Though the borrower may be in good books with the lender, he still needs to verify his ability to repay the mortgage and is completely risk-free.

Conclusion

Portfolio loans are often not advertised – they are a means as an advantage that lenders use to gain a lot of business and reward good customers. 

However, you should shop around and ask your bank and other local lenders if they can offer you portfolio mortgages. 

Portfolio loans are often not advertised – they are a means as an advantage that lenders use to gain a lot of business and reward good customers. However, you should shop around and ask your bank and other local lenders if they can offer you portfolio mortgages.

One of the best ways to increase your chances is to use a local bank or lender for your savings, checking, retirement, and business accounts. 

Meet your local loan originators and bank branch managers and put an effort to build a strong relationship. 

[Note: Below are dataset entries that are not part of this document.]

(* ===== verification/Console.v ===== *)
(** * The console ([kernel/chario.c], [kernel/break.c])

    Characters from and to devices with the tests for Ctrl-Break and for the hold
    key, the expansion of tabs, and the column of the cursor.  A device is known by
    the address of its header. *)

From S2P Require Import Prelude Hdr Share Dpb Blockio Fattab Fnode Cluster Fatdir Fileio Chario Lineedit Newstuff Dosfns.

(** kernel/globals.h:121-121 *)
Definition CTL_C : Z := 0x03.
(** kernel/globals.h:130-130 *)
Definition CTL_S : Z := 0x13.
(** hdr/device.h:82-82 *)
Definition C_NDREAD : Z := 0x05.
(** hdr/device.h:83-83 *)
Definition C_ISTAT : Z := 0x06.
(** hdr/device.h:84-84 *)
Definition C_IFLUSH : Z := 0x07.
(** hdr/device.h:36-36 *)
Definition S_BUSY : Z := 0x0200.
(** hdr/device.h:134-134 *)
Definition ATTR_FASTCON : Z := 0x0010.
(** hdr/file.h:44-44 *)
Definition STDIN : Z := 0.
(** hdr/file.h:45-45 *)
Definition STDOUT : Z := 1.

(** What the console uses of the machine and of the rest of the kernel: the
    drivers, the header attributes, [syscon], the Ctrl-Break flag of the BIOS, the
    idle interrupt (when the call may raise it), the fast output interrupt, the
    copy to the printer, the column, the entries of the tables by number and by
    handle, and the transfer through an entry.  A driver answers a non-destructive
    read with the character in the transfer area.  [co_int23] is what remains
    before the handler of the program: the InDOS count. *)
Class ConsoleHost (D : Type) := {
  co_driver : Z -> CharDevice (list Z) D;
  co_attr : Z -> D -> Z;
  co_syscon : D -> Z;
  co_break_flag : D -> bool;
  co_clear_break : D -> D;
  co_idle : D -> D;
  co_fast_put : Z -> D -> D;
  co_printer_echo : D -> bool;
  co_print : Z -> D -> D;
  co_scr_pos : D -> Z;
  co_set_scr_pos : Z -> D -> D;
  co_sft : Z -> D -> option sft;
  co_sft_idx : Z -> D -> Z;
  co_rw : Z -> list Z -> Z -> D -> option (Z * list Z * D);
  co_int23 : D -> D }.

Section console.
  Context {D : Type} `{!ConsoleHost D} (tries : nat).

(** ** Requests *)

(** The character, 256 for none, or an error; [fuel] bounds the retries.
    kernel/chario.c:80-88 *)
Definition CharIO (dev c command : Z) (d : D) : outcome D Z :=
  let! (r, d) := lift (let* (err, rq, d) := BinaryCharIO (CharDevice0 := co_driver dev) tries 1 [c] command d in
                       Some (err, rq, d)) in
  let '(err, rq) := r in
  if err =? 0 then Done 256 d
  else if err <? 0 then Done err d
  else lift_at (at_ (r_trans rq) 0) d.

(** kernel/chario.c:92-95 *)
Fixpoint CharCmd (fuel : nat) (dev command : Z) (d : D) : outcome D (char_request (list Z)) :=
  match fuel with
  | O => Stuck
  | Datatypes.S fuel =>
      let! (r, d) := lift (let* (err, rq, d) := CharRequest (CharDevice0 := co_driver dev) tries command 0 [] d in
                           Some (err, rq, d)) in
      let '(err, rq) := r in
      if err =? 1 then CharCmd fuel dev command d else Done rq d
  end.

Definition busy_bit (rq : char_request (list Z)) : bool := negb (Z.land (r_status rq) S_BUSY =? 0).

(** kernel/chario.c:97-101 *)
Definition Busy (dev : Z) (d : D) : outcome D bool :=
  let! (rq, d) := CharCmd tries dev C_ISTAT d in Done (busy_bit rq) d.

(** kernel/chario.c:103-106 *)
Definition con_flush (dev : Z) (d : D) : outcome D unit :=
  let! (_, d) := CharCmd tries dev C_IFLUSH d in Done tt d.

(** kernel/chario.c:109-116 *)
Definition sft_to_dev (t : option sft) (d : D) : option Z :=
  match t with
  | None => Some (co_syscon d)
  | Some t => if negb (Z.land (sft_flags t) SFT_FDEVICE =? 0) then Some (sft_dcb t) else None
  end.

(** kernel/chario.c:118-127 *)
Definition StdinBusy (d : D) : outcome D bool :=
  let t := co_sft (co_sft_idx STDIN d) d in
  match sft_to_dev t d with
  | Some dev => Busy dev d
  | None => let! (t, d) := lift_at t d in Done (sft_size t <=? sft_posit t) d
  end.

(** kernel/chario.c:131-137 *)
Definition ndread (dev : Z) (d : D) : outcome D Z :=
  let! (rq, d) := CharCmd tries dev C_NDREAD d in
  if busy_bit rq then Done (-1) d else lift_at (at_ (r_trans rq) 0) d.

(** ** The column *)

Definition update_scr_pos (c count : Z) (d : D) : D := co_set_scr_pos (next_pos c count (co_scr_pos d)) d.

(** kernel/chario.c:199-203 *)
Definition expand_tab (c : Z) (d : D) : Z * Z :=
  if c =? HT then (ch " ", 8 - Z.land (co_scr_pos d) 7) else (c, 1).

(** kernel/chario.c:224-228 *)
Definition write_char (c sft_idx : Z) (d : D) : outcome D unit :=
  let! (_, d) := lift (let* (_, _, d) := co_rw sft_idx [u8 c] XFR_FORCE_WRITE d in Some (tt, d)) in Done tt d.

Fixpoint write_chars (n : nat) (c sft_idx : Z) (d : D) : outcome D unit :=
  match n with
  | O => Done tt d
  | Datatypes.S n => let! (_, d) := write_char c sft_idx d in write_chars n c sft_idx d
  end.

(** kernel/chario.c:230-250 *)
Definition write_char_stdout (c : Z) (d : D) : outcome D unit :=
  let! (t, d) := lift_at (co_sft (co_sft_idx STDOUT d) d) d in
  let flags := sft_flags t in
  let '(c, count, d) :=
    if Z.land flags (Z.lor SFT_FDEVICE SFT_FBINARY) =? SFT_FDEVICE then (c, 1, d)
    else
      let '(c, count) := expand_tab c d in
      (c, count, if Z.land flags (Z.lor SFT_FDEVICE SFT_FCONOUT) =? Z.lor SFT_FDEVICE SFT_FCONOUT then d
                 else update_scr_pos (u8 c) count d) in
  write_chars (Z.to_nat count) c (co_sft_idx STDOUT d) d.

(** ** Output, input and breaks

    These call each other: output looks for a break and for the hold key, a break
    is echoed by output, and holding reads a character. *)

(** The counter of fast output: bit 7 tells that the device is fast. *)
Definition fast_start (dev : Z) (d : D) : Z := Z.shiftl (Z.land (co_attr dev d) ATTR_FASTCON) 3.

(** One character goes out [count] times; the result is an error or the counter.
    kernel/chario.c:205-218 *)
Definition put_body (check : Z -> D -> outcome D Z) (hold : Z -> D -> outcome D Z) (again : Z -> D -> outcome D (Z + Z))
    (dev c count fast : Z) (d : D) : outcome D (Z + Z) :=
  let! (_, d) :=
    if fast <=? 0x80 then
      let! (k, d) := check dev d in
      if k =? CTL_S then let! (_, d) := hold dev d in Done tt d else Done tt d
    else Done tt d in
  let fast := Z.land (u8 (fast + 1)) 0x9f in
  let d := if co_printer_echo d then co_print c d else d in
  let! (err, d) :=
    if negb (Z.land fast 0x80 =? 0) then Done 0 (co_fast_put c d) else CharIO dev c C_OUTPUT d in
  if err <? 0 then Done (inl err) d
  else if count =? 1 then Done (inr fast) d else again fast d.

(** One round of the loop over the characters; [xfer] of them are out.
    kernel/chario.c:187-204 *)
Definition cooked_body (put : Z -> Z -> Z -> Z -> D -> outcome D (Z + Z)) (next : list Z -> Z -> Z -> D -> outcome D Z)
    (dev : Z) (bp : list Z) (xfer fast : Z) (d : D) : outcome D Z :=
  match bp with
  | [] => Done xfer d
  | c :: bp =>
      if c =? CTL_Z then Done xfer d
      else
        let '(c, count) := expand_tab c d in
        let d := update_scr_pos c count d in
        let! (r, d) := put dev c count fast d in
        match r with
        | inl err => Done err d
        | inr fast => next bp (xfer + 1) fast d
        end
  end.

(** kernel/break.c:56-65 *)
Definition check_body (break : option Z -> Z -> D -> outcome D unit) (dev : Z) (d : D) : outcome D Z :=
  let syscon := co_syscon d in
  let! (c, d) := if co_break_flag d then Done CTL_C d else let! (c, d) := ndread syscon d in Done (u8 c) d in
  let! (c, d) :=
    if negb (c =? CTL_C) && negb (dev =? syscon) then let! (c, d) := ndread dev d in Done (u8 c) d else Done c d in
  if c =? CTL_C then let! (_, d) := break (Some dev) (-1) d in Done c d else Done c d.

(** The device is the null pointer when the input is a file: the request then goes
    astray.
    kernel/break.c:78-93 *)
Definition break_body (cooked : Z -> list Z -> Z -> Z -> D -> outcome D Z) (dev : option Z) (sft_out : Z) (d : D) : outcome D unit :=
  let buf := [ch "^"; ch "C"; CR; LF] in
  let d := co_clear_break d in
  let! (dev, d) := lift_at dev d in
  let! (_, d) := con_flush dev d in
  let! (_, d) :=
    if sft_out =? -1 then let! (_, d) := cooked dev buf 0 (fast_start dev d) d in Done tt d
    else lift (let* (_, _, d) := co_rw sft_out buf XFR_FORCE_WRITE d in Some (tt, d)) in
  Broken (co_int23 d).

(** One round of the wait for a character of a device.
    kernel/chario.c:303-322 *)
Definition poll_body (check : Z -> D -> outcome D Z) (again : D -> outcome D Z) (dev : Z) (check_break : bool) (d : D) : outcome D Z :=
  if co_break_flag d then Done CTL_C d
  else
    let! (busy, d) := Busy dev d in
    if negb busy then let! (c, d) := CharIO dev 0 C_INPUT d in Done (u8 c) d
    else
      let! (_, d) :=
        if check_break && negb (dev =? co_syscon d)
        then let! (_, d) := check (co_syscon d) d in Done tt d else Done tt d in
      again (co_idle d).

(** The read from a file stores nothing at its end, where the code returns the
    variable as it is: [Stuck].
    kernel/chario.c:295-336 *)
Definition read_body (wait : Z -> bool -> D -> outcome D Z) (read_again : option Z -> bool -> D -> outcome D Z)
    (break : option Z -> Z -> D -> outcome D unit) (read : bool -> D -> outcome D Z)
    (sft_in sft_out : Z) (dev : option Z) (check_break : bool) (d : D) : outcome D Z :=
  let! (c, d) :=
    match dev with
    | Some dev => wait dev check_break d
    | None =>
        let! (r, d) := lift (let* (n, l, d) := co_rw sft_in [0] XFR_READ d in Some (n, l, d)) in
        let '(n, l) := r in
        if n =? 1 then lift_at (at_ l 0) d else Stuck
    end in
  if check_break && ((c =? CTL_C) || (c =? CTL_S)) then
    let! (c, d) := if c =? CTL_S then read_again dev false d else Done c d in
    let! (_, d) := if c =? CTL_C then break dev sft_out d else Done tt d in
    read false d
  else Done c d.

(** The calls among them; [fuel] bounds the polling and their depth.
    kernel/chario.c:343-347 *)
Fixpoint read_char (fuel : nat) (sft_in sft_out : Z) (check_break : bool) (d : D) : outcome D Z :=
  match fuel with
  | O => Stuck
  | Datatypes.S fuel =>
      read_char_sft_dev fuel sft_in sft_out (sft_to_dev (co_sft sft_in d) d) check_break d
  end

with read_char_sft_dev (fuel : nat) (sft_in sft_out : Z) (dev : option Z) (check_break : bool) (d : D) : outcome D Z :=
  match fuel with
  | O => Stuck
  | Datatypes.S fuel =>
      read_body (poll fuel) (read_char_sft_dev fuel sft_in sft_out) (handle_break fuel) (read_char fuel sft_in sft_out)
        sft_in sft_out dev check_break d
  end

with poll (fuel : nat) (dev : Z) (check_break : bool) (d : D) : outcome D Z :=
  match fuel with
  | O => Stuck
  | Datatypes.S fuel => poll_body (check_handle_break fuel) (poll fuel dev check_break) dev check_break d
  end

with put_char (fuel : nat) (dev c count fast : Z) (d : D) : outcome D (Z + Z) :=
  match fuel with
  | O => Stuck
  | Datatypes.S fuel =>
      put_body (check_handle_break fuel) (fun dev d => read_char_sft_dev fuel (-1) (-1) (Some dev) true d)
        (put_char fuel dev c (count - 1)) dev c count fast d
  end

with cooked_loop (fuel : nat) (dev : Z) (bp : list Z) (xfer fast : Z) (d : D) : outcome D Z :=
  match fuel with
  | O => Stuck
  | Datatypes.S fuel => cooked_body (put_char fuel) (cooked_loop fuel dev) dev bp xfer fast d
  end

with check_handle_break (fuel : nat) (dev : Z) (d : D) : outcome D Z :=
  match fuel with
  | O => Stuck
  | Datatypes.S fuel => check_body (handle_break fuel) dev d
  end

with handle_break (fuel : nat) (dev : option Z) (sft_out : Z) (d : D) : outcome D unit :=
  match fuel with
  | O => Stuck
  | Datatypes.S fuel => break_body (cooked_loop fuel) dev sft_out d
  end.

(** kernel/chario.c:179-221 *)
Definition cooked_write (fuel : nat) (dev : Z) (bp : list Z) (d : D) : outcome D Z :=
  cooked_loop fuel dev bp 0 (fast_start dev d) d.

(** kernel/chario.c:338-341 *)
Definition raw_get_char (fuel : nat) (dev : Z) (check_break : bool) (d : D) : outcome D Z :=
  read_char_sft_dev fuel (-1) (-1) (Some dev) check_break d.

(** The tests for an error and for 256 come from the type of [raw_get_char]; its
    values are bytes.
    kernel/chario.c:276-293 *)
Fixpoint cooked_read (fuel n : nat) (dev : Z) (d : D) : outcome D (list Z) :=
  match n with
  | O => Done [] d
  | Datatypes.S n =>
      let! (c, d) := raw_get_char fuel dev true d in
      if c =? CTL_Z then Done [c] d
      else let! (l, d) := cooked_read fuel n dev d in Done (c :: l) d
  end.

(** kernel/chario.c:349-352 *)
Definition read_char_check_break (fuel : nat) (sft_in sft_out : Z) (d : D) : outcome D Z :=
  read_char fuel sft_in sft_out true d.

(** kernel/chario.c:354-357 *)
Definition read_char_stdin (fuel : nat) (check_break : bool) (d : D) : outcome D Z :=
  read_char fuel (co_sft_idx STDIN d) (co_sft_idx STDOUT d) check_break d.

(** The terminal of [Lineedit]. *)
#[export] Instance console_terminal (fuel : nat) : Terminal D := {
  t_read := read_char_check_break fuel;
  t_write := write_char;
  t_scr_pos := co_scr_pos }.

End console.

Once you make sure that you meet your end of the business expected by the lender, you might end up getting portfolio financing with that bank or the lender.

Amanda Byford

Amanda Byford has bought and sold many houses in the past fifteen years and is actively managing an income property portfolio consisting of multi-family properties. During the buying and selling of these properties, she has gone through several different mortgage loan transactions. This experience and knowledge have helped her develop an avenue to guide consumers to their best available option by comparing lenders through the Compare Closing business.